A condenação de Flordelis a 50 anos de prisão foi mantida por unanimidade pela Sexta Turma do Superior Tribunal de Justiça (STJ). A decisão, tomada em setembro de 2026, envolve a morte do pastor Anderson do Carmo de Souza, então marido da ex-deputada federal, ocorrida em 2019, em Niterói, no Rio de Janeiro.
Com isso, o tribunal rejeitou os argumentos apresentados pela defesa, que buscava anular a condenação por supostas irregularidades processuais. Dessa forma, permanece válida a sentença estabelecida pelo Tribunal do Júri em 2022 e posteriormente confirmada pelo Tribunal de Justiça do Rio de Janeiro.
Além disso, o STJ manteve a decisão que determinou um novo julgamento para três familiares de Flordelis que haviam sido absolvidos anteriormente.
STJ mantém condenação de Flordelis
Flordelis foi condenada pelo Tribunal do Júri, em 2022, por crimes relacionados à morte de Anderson do Carmo. A sentença estabeleceu pena de 50 anos de reclusão.
A condenação envolveu homicídio triplamente qualificado, tentativa de homicídio duplamente qualificado, associação criminosa armada e uso de documento falso.
Segundo a acusação apresentada durante o processo, Flordelis teria planejado a morte do marido. O Ministério Público apontou questões relacionadas ao controle das finanças familiares e aos conflitos existentes dentro da família como parte da motivação atribuída ao crime.
Anderson foi morto a tiros na residência da família, em Niterói, em junho de 2019.
Defesa questionou possíveis irregularidades no processo
No recurso analisado pelo STJ, a defesa de Flordelis apresentou diferentes questionamentos sobre a condução do processo.
Entre os pontos levantados estava a ausência de alegações finais durante a primeira fase do procedimento do Tribunal do Júri. Além disso, os advogados contestaram a fundamentação utilizada para manter as qualificadoras atribuídas ao homicídio.
Entretanto, a relatora do caso, desembargadora convocada Nilsoni de Freitas, entendeu que as alegações não demonstraram prejuízo concreto à defesa.
Nesse sentido, a decisão considerou que eventuais nulidades processuais não levam automaticamente à anulação de um julgamento. Para isso, seria necessário demonstrar que a irregularidade efetivamente prejudicou o exercício da defesa.
Qualificadoras também foram mantidas
A defesa também questionou a fundamentação das qualificadoras consideradas no processo.
No entanto, a relatora avaliou que a decisão que encaminhou o caso ao Tribunal do Júri apresentou fundamentação suficiente, baseada em elementos periciais e testemunhais.

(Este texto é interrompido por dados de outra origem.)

(** * Redwood: the cache helpers ([cache], [cacheLatest]) and the
    release-candidate version lister ([main] of getLatestVersions.js)

    A shallow embedding of the two source files.  JavaScript values are a
    first-order datatype, an asynchronous function is a state transformer
    that either returns a value or throws, and [try]/[catch] is a combinator
    that keeps the state reached when the exception was raised (JavaScript
    never rolls back side effects). *)

From Stdlib Require Import Ascii.
From stdpp Require Import gmap strings list pretty.

Set Warnings "-register-all".
Open Scope string_scope.
Open Scope Z_scope.

(** ** JavaScript values, exceptions and the effect monad *)

Module Js.

(** The values the two programs handle: what [JSON.parse] can return, plus
    [undefined].  Numbers are the integers JavaScript prints in plain
    decimal (no fractions, NaN or infinities, magnitude below 10^21, which
    covers every epoch time of a [Date]); strings are sequences of ASCII
    characters; the fields of an object and the items of an array are kept
    in enumeration order. *)
Inductive JsVal : Type :=
| VUndefined
| VNull
| VBool (b : bool)
| VNum (n : Z)
| VStr (s : string)
| VArr (items : list JsVal)
| VObj (fields : list (string * JsVal)).

(** A thrown [Error] object: its [name] and its [message]. *)
Record Error : Type := mkError { err_name : string; err_message : string }.

Definition TypeError (msg : string) : Error := mkError "TypeError" msg.

(** The outcome of a call: a value, or an exception. *)
Inductive Result (A : Type) : Type :=
| Ok (a : A)
| Throw (e : Error).
Arguments Ok {A} a.
Arguments Throw {A} e.

(** JavaScript truthiness (ToBoolean): [undefined], [null], [false], [0]
    and the empty string are falsy, every object and array is truthy. *)
Definition truthy (v : JsVal) : bool :=
  match v with
  | VUndefined | VNull => false
  | VBool b => b
  | VNum n => negb (n =? 0)
  | VStr s => negb (String.eqb s "")
  | VArr _ | VObj _ => true
  end.

(** ToString, as a template literal applies it: numbers in decimal, an
    array as its items joined with commas ([null] and [undefined] items
    render as nothing), a plain object as [[object Object]]. *)
Fixpoint to_string (v : JsVal) : string :=
  match v with
  | VUndefined => "undefined"
  | VNull => "null"
  | VBool true => "true"
  | VBool false => "false"
  | VNum n => pretty n
  | VStr s => s
  | VArr items =>
      String.concat ","
        (map (fun x => match x with
                       | VUndefined | VNull => ""
                       | _ => to_string x
                       end) items)
  | VObj _ => "[object Object]"
  end.

(** A text with no minus sign in it, as the digits of a number are. *)
Fixpoint dash_free (s : string) : Prop :=
  match s with
  | EmptyString => True
  | String c rest => c <> "-"%char /\ dash_free rest
  end.

(** [fields[k]] of an object literal: the first (only) entry named [k]. *)
Fixpoint lookup_field (k : string) (fields : list (string * JsVal)) : option JsVal :=
  match fields with
  | [] => None
  | (k', v) :: rest => if decide (k' = k) then Some v else lookup_field k rest
  end.

(** The position named by a canonical array index below [n], if [k] is one. *)
Definition array_index (k : string) (n : nat) : option nat :=
  List.find (fun i => bool_decide (pretty i = k)) (seq 0 n).

(** Property read [v[k]]: a TypeError on [null] and [undefined], the field
    of an object, an item or the length of an array or string, and
    [undefined] for everything else. *)
Definition get_prop (v : JsVal) (k : string) : Result JsVal :=
  match v with
  | VUndefined =>
      Throw (TypeError ("Cannot read properties of undefined (reading '" +:+ k +:+ "')"))
  | VNull =>
      Throw (TypeError ("Cannot read properties of null (reading '" +:+ k +:+ "')"))
  | VObj fields => Ok (default VUndefined (lookup_field k fields))
  | VArr items =>
      if decide (k = "length") then Ok (VNum (Z.of_nat (length items)))
      else Ok (default VUndefined (i ← array_index k (length items); items !! i))
  | VStr s =>
      let chars := String.list_ascii_of_string s in
      if decide (k = "length") then Ok (VNum (Z.of_nat (length chars)))
      else Ok (default VUndefined
                 (i ← array_index k (length chars);
                  c ← chars !! i; Some (VStr (String c ""))))
  | VBool _ | VNum _ => Ok VUndefined
  end.

(** The built-in [JSON] object.  It belongs to the runtime, not to the
    repository, so the programs are parametric in it.  [JSON.stringify]
    returns [undefined] (here [None]) for values with no JSON text and may
    throw; [JSON.parse] throws a SyntaxError on malformed text. *)
Class Json : Type := {
  JSON_stringify : JsVal -> Result (option string);
  JSON_parse : string -> Result JsVal
}.

(** An effectful computation over a state [S]: the state reached is
    returned also when the computation throws. *)
Definition M (S A : Type) : Type := S -> Result A * S.

Definition ret {S A} (a : A) : M S A := fun s => (Ok a, s).

Definition throw {S A} (e : Error) : M S A := fun s => (Throw e, s).

Definition bind {S A B} (m : M S A) (k : A -> M S B) : M S B :=
  fun s =>
    match m s with
    | (Ok a, s') => k a s'
    | (Throw e, s') => (Throw e, s')
    end.

(** [try { body } catch (e) { handler e }]. *)
Definition try_catch {S A} (body : M S A) (handler : Error -> M S A) : M S A :=
  fun s =>
    match body s with
    | (Ok a, s') => (Ok a, s')
    | (Throw e, s') => handler e s'
    end.

(** A call that has no effect on the state (a pure built-in). *)
Definition lift {S A} (r : Result A) : M S A := fun s => (r, s).

End Js.

Import Js.

Declare Scope js_scope.
Delimit Scope js_scope with js.
Notation "x <- m ;; k" := (bind m (fun x => k))
  (at level 100, m at next level, right associativity) : js_scope.
Notation "m ;;; k" := (bind m (fun _ => k))
  (at level 100, right associativity) : js_scope.

(** ** The cache helpers: [cache] and [cacheLatest] *)

Module Cache.

(** [CacheOptions]: the optional lifetime of an entry, in seconds. *)
Record CacheOptions : Type := mkOptions { expires : option Z }.

(** The literal [{}]. *)
Definition no_options : CacheOptions := mkOptions None.
(* ===== verification/Prelude.v ===== *)
(** * Verification of the activity service

    The activity service records what happens in a multi-tenant Kubernetes
    control plane.  Audit records and Kubernetes events arrive over NATS
    JetStream; policies written in CEL turn them into human-readable
    activities; activities, audit logs and events are kept in ClickHouse and
    read back through an aggregated API: queries with filters and cursors,
    facets, lists and watches.  This library models the Go code under [src/]
    that does this, as executable definitions, and proves what it promises.

    ** The parts and the files

    - [Prelude], [GoLib]: integers at their width, errors with [errors.Is] and
      [errors.As], results ([Ok], [Err], [Panic]), strings; the parts of Go's
      standard library the code calls (JSON values, regular expressions,
      RFC 3339 times, integer scanning).
    - [Calls]: programs that call out: a run returns a result, the log of the
      calls it made and the world it left; with lemmas on what a log may hold.
      [GoFmt], [GoJson]: formatting and parsing of numbers, quoting, tables and
      JSON texts, as the commands and tools print them.
    - [Types] (internal/types): tenant types, cluster names, event subjects and
      the NATS matching of their grants.
    - [TimeUtil] (internal/timeutil): [now-7d] and RFC 3339 times.
    - [CelPolicy] (internal/cel/environment.go, policy.go): environments,
      validation and evaluation of policy expressions, summary templates.  The
      CEL engine is the class [CelEngine].
    - [Activity] (internal/processor/activity.go, utils.go, classifier.go): the
      activity built from an audit record or an event.
    - [Dlq] (internal/processor/dlq.go): dead letters; [JetStream] is the class
      of its publish call, [DLQPublisher] the interface the processors use,
      with its laws [DLQPublisherLaws] and the instance of the real publisher.
    - [EventProc] (internal/processor/event.go, evaluate.go, kind_resolver.go):
      the event processor, against the interfaces [EventPolicyLookup] and
      [DLQPublisher]; rule evaluation as previews and reindexing use it.
    - [GoSlice], [PolicyCache] (internal/activityprocessor/policycache.go): Go
      slices over a heap of shared arrays, and the cache of compiled policies
      built from them; it implements [EventPolicyLookup] ([cache_lookup]).
    - [AuditProc] (internal/activityprocessor/processor.go): the audit message
      handler, re-evaluation of dead letters, and the informer handlers;
      [ProcStart] (the same file and cmd/activity/processor.go): options,
      configuration, [Start] with the connections it opens and closes, health
      checks; [ProcLife]: the goroutines of a started processor, from [Start]
      to the end of [Stop], as interleaved steps.
    - [DlqRetry] (internal/activityprocessor/dlq_retry.go): retry of dead
      letters, one message, one batch, one drain, with back-off.
    - [CelFilter] (internal/cel/cel.go, filter.go, activity_filter.go,
      errors.go): query filters, their validation, their conversion to SQL, and
      their evaluation on watched activities.
    - [Query] (internal/storage/clickhouse.go, fields.go, registry/scope):
      audit-log, activity and facet queries, cursors and pages.
    - [EventStore] (internal/storage/events_*.go, event_query_clickhouse.go):
      the store of Kubernetes events, its field selectors and queries.
    - [Watch] (internal/watch): watches over JetStream: subjects, filters, and
      the delivering goroutine interleaved with its caller and its reader.
    - [Reindex] (internal/reindex): a run over pages of past records, their
      evaluation, publishing with retries and the rate limiter; [ReindexJob]
      (cmd/activity/reindex_worker.go): the worker and the phases it writes;
      [JobController], [PolicyController] (internal/controller): the two
      [Reconcile] functions and the Kubernetes Job they make.
    - [Rest] (internal/registry/activity: auditlog, activityquery, eventquery,
      facet, auditlogfacet, eventfacet; internal/apierrors): the handlers of the
      query resources over the storages of [Query] and [EventStore], with the
      validation of their specifications.
    - [EventsRest] (registry/activity/events): events under [v1] and
      [events.k8s.io/v1] over [EventStore] and [Watch]; [ActivityRest]
      (registry/activity/record): lists and watches of activities.
    - [Strategy] (registry/activity/policy, reindexjob): what the generic store
      calls on each write, and the objects it may hold; [Preview]
      (registry/activity/preview): policies tried on given or fetched samples;
      [ApiObjects] (pkg/apis/activity, the table converters of the registries):
      policies and jobs in both versions, their conversions, documents, tables.
    - [Exporter] (internal/eventexporter): scope and source of exported events
      and the queue between the informer and NATS as interleaved steps;
      [ExportRun] (the same and cmd/activity/event_exporter.go): its options,
      [Run] with its connection and shut-down, its health checks;
      [Nkeys] (internal/natsconn, internal/nkeygenerator): the endpoints, and
      the sync that gives each edge cluster its key and its grants.
    - [Connect]: the five loaders of TLS files and the connection options;
      [Server] (cmd/activity/main.go, internal/apiserver, the constructors of
      internal/storage and internal/watch): the API server from its options to
      its shut-down; [Manager] (cmd/activity/controller_manager.go,
      internal/controller/manager.go): the controller manager, and the flags
      it gives to the re-index workers, as the worker parses them.
    - [Cli], [CliQuery], [CliHistory], [CliJobs] (pkg/cmd): the commands, from
      options to printed lines, as runs over the requests they make;
      [CliServer]: the same runs against the handlers of [Rest] and the
      storages of [Query].
    - [McpTools] (pkg/mcp/tools): the fourteen tools, their queries and outputs;
      [McpServer] (pkg/mcp/httpserver, cmd/activity/mcp.go): whose credentials
      a call uses, the routes, the published documents.

    ** How the code is rendered

    A Go function is a definition of the same name (with a prefix where two
    files use one name); its [(value, error)] is a [res], with [Panic] for what
    would crash; calls that leave the process (publish, query, insert) are
    class members, and a publishing function returns the log of its calls with
    their outcomes.  Clocks are arguments, one per call of [time.Now].  Maps
    are [gmap]s, a nil map an [option]; what the code shares and mutates (the
    arrays behind the policy slices, the channel of a watch, the rows of the
    event table) is an explicit state.  Libraries (CEL, JSON, SHA-256, base64,
    NATS, ClickHouse) are parameters; what a theorem needs of them is a class
    of laws ([CursorLaws], [EventsDBLaws], [DLQPublisherLaws]...), each with a
    concrete instance ([ToyCel], [ToyStore], [ToyEvents]...) on which every
    theorem with hypotheses is run.

    ** What the theorems show

    - Nothing is lost: a message is acknowledged only when it is stored,
      dead-lettered or not wanted ([audit_ack], [processMessage_ack]); a dead
      letter only when it went back to ingest or back to the queue
      ([retry_no_loss]); a resolved one is not dead-lettered again
      ([resolved_dead_letter_reingests]); a watch settles and delivers every
      message once and in order ([watch_delivery]).
    - The policy cache refines the set of live policies ([PolicyCache_live]),
      stays in step with the informer ([informer_cache_in_step]), and its
      compiled rules agree with the interpreted ones ([compiled_audit_agrees]).
    - Tenants are kept apart: queries carry the conditions of their scope and
      filters only add parameterised text ([queries_sound],
      [filter_parameterised], [event_queries_sound]); the event store and the
      subjects of watches and edge clusters are confined to their tenant
      ([event_store_isolates], [events_api_isolates],
      [watch_subject_isolates], [EventSubjectGrant_isolates],
      [EventInboxGrant_isolates]); a filter made from field selectors means
      those selectors whatever they contain ([list_filter_reads_back]).
    - A re-indexing run returns, publishes each activity once and counts what it
      did ([reindex_run], [reindex_completes], [reindexed_audit_is_live]); the
      worker and the controller write only meant phases ([worker_phases],
      [status_writes_well_formed]), each reconciliation is the step the
      specification gives for what the API and the clock answer
      ([Reconcile_refines]), a finished job is deleted in time
      ([ttl_eventually_deletes]); a policy is ready exactly when it is
      valid ([policy_status_sound], [acceptable_policy_compiles]).
    - Requests: the query handlers refine one specification of which requests
      are refused and what the storage is asked ([query_requests_handled],
      [facet_requests_handled]); stored objects keep the invariants of their
      strategies ([policy_lifecycle], [job_lifecycle]); what the two event APIs
      lose between them ([event_conversion_roundtrip]); previews report the
      first rule that matches the data of each sample and the activity it makes,
      and fetch few samples
      ([preview_evaluates], [preview_fetch_bounded], [strip_tokens]).
    - Edge clusters: every event handed to an exporter is accounted for
      ([exporter_conserves]), shutdown ends and publishes nothing but what had
      passed its check ([exporter_shutdown]), the activity
      of an exported event has the scope and source of its exporter
      ([exported_event_activity]); the leaf users are written whole or not at
      all, and each is confined to its cluster ([sync_guarded],
      [leaf_users_isolated]).
    - Pages are complete and end ([activity_pages_complete],
      [event_pages_complete]); cursors are bound to their query and age
      ([audit_cursor_bound]).
    - Processes: a start of the processor leaves nothing open or running exactly
      what was asked for and found ([start_all_or_nothing]); in every
      interleaving its workers acknowledge or refuse each message they fetch by
      its result ([messages_settled_once]), and it stops ([processor_stops])
      unless a health server is left ([stop_waits_for_health_server]) or its
      retries have no positive interval ([retry_needs_interval]); the server
      installs its groups over one backend and one watcher, which receives what
      the server publishes when the prefix and the stream are right
      ([server_events_path]), and publishes only its own
      documents ([openapi_only_owned]); the manager runs or reports
      ([manager_runs]) and its workers connect as it does
      ([worker_connects_like_manager]); the exporter waits for its publishing
      goroutine before it closes ([exporter_run_order]); all loaders of TLS files agree on
      whole pairs ([tls_loaders_agree]); the versions of stored objects say the
      same ([conversion_roundtrip]).
    - Clients: the filters commands and tools build mean the values they are
      given ([cli_filters_read_back], [tool_arguments_stay_values]); fetching
      all pages shows everything once ([feed_shows_everything],
      [history_all_pages_diff]); what a command accepts, the server
      accepts when it can read its times ([create_flags_agree]); previews print one row per input
      ([preview_table_own_rows]); a tool call over HTTP reads with the
      credentials of its caller only ([http_reads_as_caller]).
    - Templates, matches and variables behave as validated
      ([evaluateSummaryTemplate_spec], [validated_match_evaluates],
      [validated_summary_compiles], [policy_variables_bound]); activities are
      well formed ([BuildFromAudit_coherent]); back-off and drains are bounded
      ([periodic_retry_backoff], [periodicRetry_bounded]).

    Where the code does not do what it means to, a lemma shows a run:
    [audit_pages_repeat], [activity_hash_ambiguous], [stop_may_panic],
    [dotted_tenant_leaks], [tenant_event_watch_silent], [list_skips_ties],
    [reader_skips_live_policy], [resolver_failure_leaves_stale],
    [limit_not_enforced], [failed_job_polled], [running_job_spec_mutable],
    [unknown_parent_unrestricted], [watch_selectors_ignored],
    [watch_without_nats], [failed_sync_closes_undrained],
    [ready_without_workers], [dry_run_never_valid], [tool_limit_wraps],
    [returned_version_not_stored], [continue_token_cut], [events_delivered],
    [create_flags_differ], [retry_needs_interval],
    [history_names_another_resource], [cli_escape_leaves_backslash] and others.

    ** Bounds and fuel

    Recursion is structural on the data (rules, policies, messages, rows,
    expressions), except: [list_activities] and [list_events], whose fuel is
    the number of requests, shown enough at [length T + 1]; [process_loop] of a
    re-indexing run, whose fuel is the number of pages, shown enough at one
    more than there are ([reindex_run]); [all_pages] of the
    commands, whose fuel is the number of requests, shown enough against the
    handlers and the storage ([feed_shows_everything]) and for every server
    whose pages end ([history_all_pages_diff]); the reader of filters in [ActivityRest],
    whose fuel is the number of conditions; and the drain loop, whose list of
    turns stands for what the server answers, shown to end within
    1 + min(interval, 2 minutes)/delta turns.  Resource versions and durations
    are [int64], limits and offsets [int32], with their wrap-around.

    ** What is not modelled

    Metrics, log lines and tracing spans: no decision of the program reads
    them.  The declarations and help texts of the flags, the descriptions of
    the tools and the version command: data for a reader.  Generated code (deep
    copies, clients, informers, OpenAPI definitions) and the registration of
    types with the scheme.  The libraries (CEL, NATS, ClickHouse, the generic
    API server, controller-runtime, client-go, cobra, the protocol library of
    the tools) are parameters.  The user interface is not Go. *)

From Stdlib Require Import Ascii String.
From stdpp Require Import base numbers list strings gmap pretty.
From Stdlib Require Import ZArith Lia.
(* ===== verification/GoFmt.v ===== *)
(** * More of Go's standard library: [strconv.Quote] and [float64]

    What the clients print: quoted strings ([%q], [strconv.Quote]) and
    percentages ([float64] arithmetic, [%.1f]).  Floats are the binary64 of the
    Standard Library's [SpecFloat], rounding to nearest even.  Like [GoLib],
    this is the meaning of library calls and nothing is claimed about it. *)

From Stdlib Require Import Ascii String ZArith SpecFloat.
From stdpp Require Import base numbers list strings pretty.
From Stdlib Require Import Lia.
From S2P Require Import Prelude GoLib.

(* ------------------------------------------------------------------ *)
(** ** [strconv.Quote] *)

(** [unicode.IsPrint] of the runes past ASCII: tables of the library. *)
Class GoUnicode := { IsPrint : Z -> bool }.

(** The rune of a valid encoding of [w] bytes. *)
Definition byte_val (a : ascii) : Z := Z.of_nat (nat_of_ascii a).
Definition head_byte (s : string) : Z := match s with String a _ => byte_val a | EmptyString => 0%Z end.
Definition rune_value (w : nat) (s : string) : Z :=
  let low t := (head_byte t mod 64)%Z in
  let s1 := tail_str s in let s2 := tail_str s1 in let s3 := tail_str s2 in
  match w with
  | 2%nat => ((head_byte s mod 32) * 64 + low s1)%Z
  | 3%nat => ((head_byte s mod 16) * 4096 + low s1 * 64 + low s2)%Z
  | 4%nat => ((head_byte s mod 8) * 262144 + low s1 * 4096 + low s2 * 64 + low s3)%Z
  | _ => head_byte s
  end.

Definition hex_digit (n : Z) : ascii := ascii_of_nat (Z.to_nat (if (n <? 10)%Z then 48 + n else 87 + n)).
Fixpoint hex (digits : nat) (z : Z) (acc : string) : string :=
  match digits with
  | O => acc
  | S n => hex n (z / 16) (String (hex_digit (z mod 16)) acc)
  end.

Definition dquote_byte : ascii := ascii_of_nat 34.

(** An ASCII byte between the quotes. *)
Definition quote_ascii (a : ascii) : string :=
  let n := byte_val a in
  if (Ascii.eqb a dquote_byte || Ascii.eqb a "\")%bool then String "\" (String a "")
  else if ((32 <=? n) && (n <? 127))%Z%bool then String a ""
  else if (n =? 7)%Z then "\a" else if (n =? 8)%Z then "\b" else if (n =? 12)%Z then "\f"
  else if (n =? 10)%Z then "\n" else if (n =? 13)%Z then "\r" else if (n =? 9)%Z then "\t"
  else if (n =? 11)%Z then "\v" else "\x" +:+ hex 2 n "".

(** [skip]: bytes of a rune already emitted. *)
Fixpoint quote_go `{GoUnicode} (skip : nat) (s : string) : string :=
  match s with
  | EmptyString => ""
  | String a s' =>
      match skip with
      | S k => quote_go k s'
      | O =>
          if (byte_val a <? 128)%Z then quote_ascii a +:+ quote_go 0 s'
          else
            let w := rune_width s in
            if (w =? 1)%nat then "\x" +:+ hex 2 (byte_val a) "" +:+ quote_go 0 s'
            else
              let r := rune_value w s in
              (if IsPrint r then take_str w s
               else if (r <? 65536)%Z then "\u" +:+ hex 4 r "" else "\U" +:+ hex 8 r "")
                +:+ quote_go (w - 1) s'
      end
  end.
Definition Quote `{GoUnicode} (s : string) : string :=
  String dquote_byte (quote_go 0 s +:+ String dquote_byte "").

Definition latin : GoUnicode := {| IsPrint r := (160 <? r)%Z |}.
Example Quote_mixed :
  @Quote latin (String (ascii_of_nat 10) "a\é" +:+ String (ascii_of_nat 200) "!")
  = String dquote_byte ("\na\\é\xc8!" +:+ String dquote_byte "").
Proof. vm_compute. reflexivity. Qed.

(** [strconv.ParseBool] *)
Definition ParseBool (s : string) : option bool :=
  if bool_decide (s ∈ ["1"; "t"; "T"; "TRUE"; "true"; "True"]) then Some true
  else if bool_decide (s ∈ ["0"; "f"; "F"; "FALSE"; "false"; "False"]) then Some false else None.

(* ------------------------------------------------------------------ *)
(** ** [float64] *)

Definition float64 : Type := spec_float.
Definition f64_of_int (z : Z) : float64 := binary_normalize 53 1024 z 0 false.
Definition fdiv (a b : float64) : float64 := SFdiv 53 1024 a b.
Definition fmul (a b : float64) : float64 := SFmul 53 1024 a b.
Definition flt (a b : float64) : bool := SFltb a b.
Definition fge (a b : float64) : bool := SFleb b a.
Definition fneg (a : float64) : float64 := SFopp a.
Definition f64_zero : float64 := S754_zero false.

(** [float64(a) / float64(b) * 100] *)
Definition percent (a b : Z) : float64 := fmul (fdiv (f64_of_int a) (f64_of_int b)) (f64_of_int 100).

(** [m * 2^e * 10^n] rounded to an integer, ties to even. *)
Definition scaled (m : Z) (e : Z) (n : nat) : Z :=
  let v := (m * 10 ^ Z.of_nat n)%Z in
  if (0 <=? e)%Z then (v * 2 ^ e)%Z
  else let d := (2 ^ (- e))%Z in
       let q := (v / d)%Z in
       match (2 * (v mod d) ?= d)%Z with
       | Lt => q
       | Gt => (q + 1)%Z
       | Eq => if Z.even q then q else (q + 1)%Z
       end.

(** [%.nf] *)
Definition Format_f (n : nat) (f : float64) : string :=
  let digits s v :=
    (if s : bool then "-" else "") +:+ pretty (v / 10 ^ Z.of_nat n)%Z
      +:+ (if (n =? 0)%nat then "" else "." +:+ pad n (v mod 10 ^ Z.of_nat n)%Z "") in
  match f with
  | S754_zero s => digits s 0%Z
  | S754_infinity s => if s then "-Inf" else "+Inf"
  | S754_nan => "NaN"
  | S754_finite s m e => digits s (scaled (Zpos m) e n)
  end.

Example Format_third : Format_f 1 (percent 1 3) = "33.3". Proof. vm_compute. reflexivity. Qed.
Example Format_half : Format_f 0 (percent 1 8) = "12". Proof. vm_compute. reflexivity. Qed.
Example Format_minus : Format_f 1 (percent (-7) 4) = "-175.0". Proof. vm_compute. reflexivity. Qed.

(** The shortest decimal that reads back as the number, as [encoding/json]
    writes one of magnitude 10^-6 to 10^21: [n] significant digits are tried up
    to 17, the first whose nearest decimal rounds to the number. *)
Definition pow_pos (b e : Z) : Z := if (0 <=? e)%Z then (b ^ e)%Z else 1%Z.
Fixpoint leading (fuel : nat) (m e : Z) (k : Z) : Z :=
  match fuel with
  | O => k
  | S fuel' => if (0 <? m * 10 ^ k * pow_pos 2 e / pow_pos 2 (- e))%Z then k else leading fuel' m e (k + 1)
  end.
(** The exponent of ten above the number [m * 2^e]. *)
Definition decimal_exponent (m e : Z) : Z :=
  let n := (m * pow_pos 2 e / pow_pos 2 (- e))%Z in
  if (0 <? n)%Z then Z.of_nat (String.length (pretty n)) else (1 - leading 330 m e 1)%Z.
Definition nearest (num den : Z) : Z :=
  let q := (num / den)%Z in
  match (2 * (num mod den) ?= den)%Z with
  | Lt => q | Gt => (q + 1)%Z | Eq => if Z.even q then q else (q + 1)%Z
  end.
Fixpoint shortest (fuel : nat) (p m e : Z) : Z * Z :=
  let x := (decimal_exponent m e - p)%Z in
  let d := nearest (m * pow_pos 2 e * pow_pos 10 (- x)) (pow_pos 2 (- e) * pow_pos 10 x) in
  match fuel with
  | O => (d, x)
  | S fuel' =>
      let here := (d * pow_pos 10 x * pow_pos 2 (2 - e))%Z in
      let bound k := (k * pow_pos 2 (e - 2) * pow_pos 10 (- x))%Z in
      let lo := bound (if (m =? 2 ^ 52)%Z then 4 * m - 1 else 4 * m - 2)%Z in
      let hi := bound (4 * m + 2)%Z in
      if (if Z.even m then (lo <=? here) && (here <=? hi) else (lo <? here) && (here <? hi))%Z%bool
      then (d, x) else shortest fuel' (p + 1) m e
  end.
Definition FormatFloat_json (f : float64) : string :=
  match f with
  | S754_zero s => if s then "-0" else "0"
  | S754_infinity _ | S754_nan => "" (* an error of the encoder *)
  | S754_finite s m e =>
      let (d, x) := shortest 16 1 (Zpos m) e in
      (if s then "-" else "")
      +:+ (if (0 <=? x)%Z then pretty (d * 10 ^ x)%Z
           else let k := Z.to_nat (- x) in pretty (d / 10 ^ (- x))%Z +:+ "." +:+ pad k (d mod 10 ^ (- x))%Z "")
  end.
Example FormatFloat_examples :
  map FormatFloat_json [fdiv (f64_of_int 1) (f64_of_int 3); percent 1 3; percent 150 100; fdiv (f64_of_int 1) (f64_of_int 10);
                        fneg (percent 7 8); f64_of_int 1000; percent 2 3]
  = ["0.3333333333333333"; "33.33333333333333"; "150"; "0.1"; "-87.5"; "1000"; "66.66666666666666"].
Proof. vm_compute. reflexivity. Qed.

Assim, o STJ concluiu que não havia motivo para invalidar a condenação por esse fundamento.
Três réus terão novo julgamento
Além da situação de Flordelis, a Sexta Turma do STJ manteve a decisão que anulou a absolvição de três outros réus relacionados ao caso.
São eles Rayane dos Santos Oliveira, neta biológica de Flordelis, e os filhos adotivos Marzy Teixeira da Silva e André Luiz de Oliveira.
Os três deverão ser submetidos novamente ao Tribunal do Júri.
De acordo com o entendimento mantido pelo STJ, o Tribunal de Justiça do Rio de Janeiro considerou que a absolvição anterior estava em contradição com elementos apresentados durante o processo.
Entre as provas analisadas estavam laudos periciais, depoimentos, mensagens extraídas de celulares e interrogatórios.
Novo júri será necessário
A decisão não representa uma nova condenação dos três acusados. Na prática, significa que a absolvição anterior foi anulada e que eles deverão passar por um novo julgamento pelo Tribunal do Júri.
Portanto, caberá ao novo Conselho de Sentença analisar novamente as acusações e os elementos apresentados no processo.
O que muda após a decisão do STJ
Com a decisão da Sexta Turma, a condenação de Flordelis a 50 anos de prisão permanece válida no processo analisado pelo tribunal.
Ao mesmo tempo, os três familiares que tiveram a absolvição anulada deverão aguardar a realização de um novo julgamento.
Dessa forma, a decisão do STJ encerra mais uma etapa dos recursos apresentados pela defesa de Flordelis, enquanto o processo relacionado aos outros três réus seguirá para uma nova análise pelo Tribunal do Júri.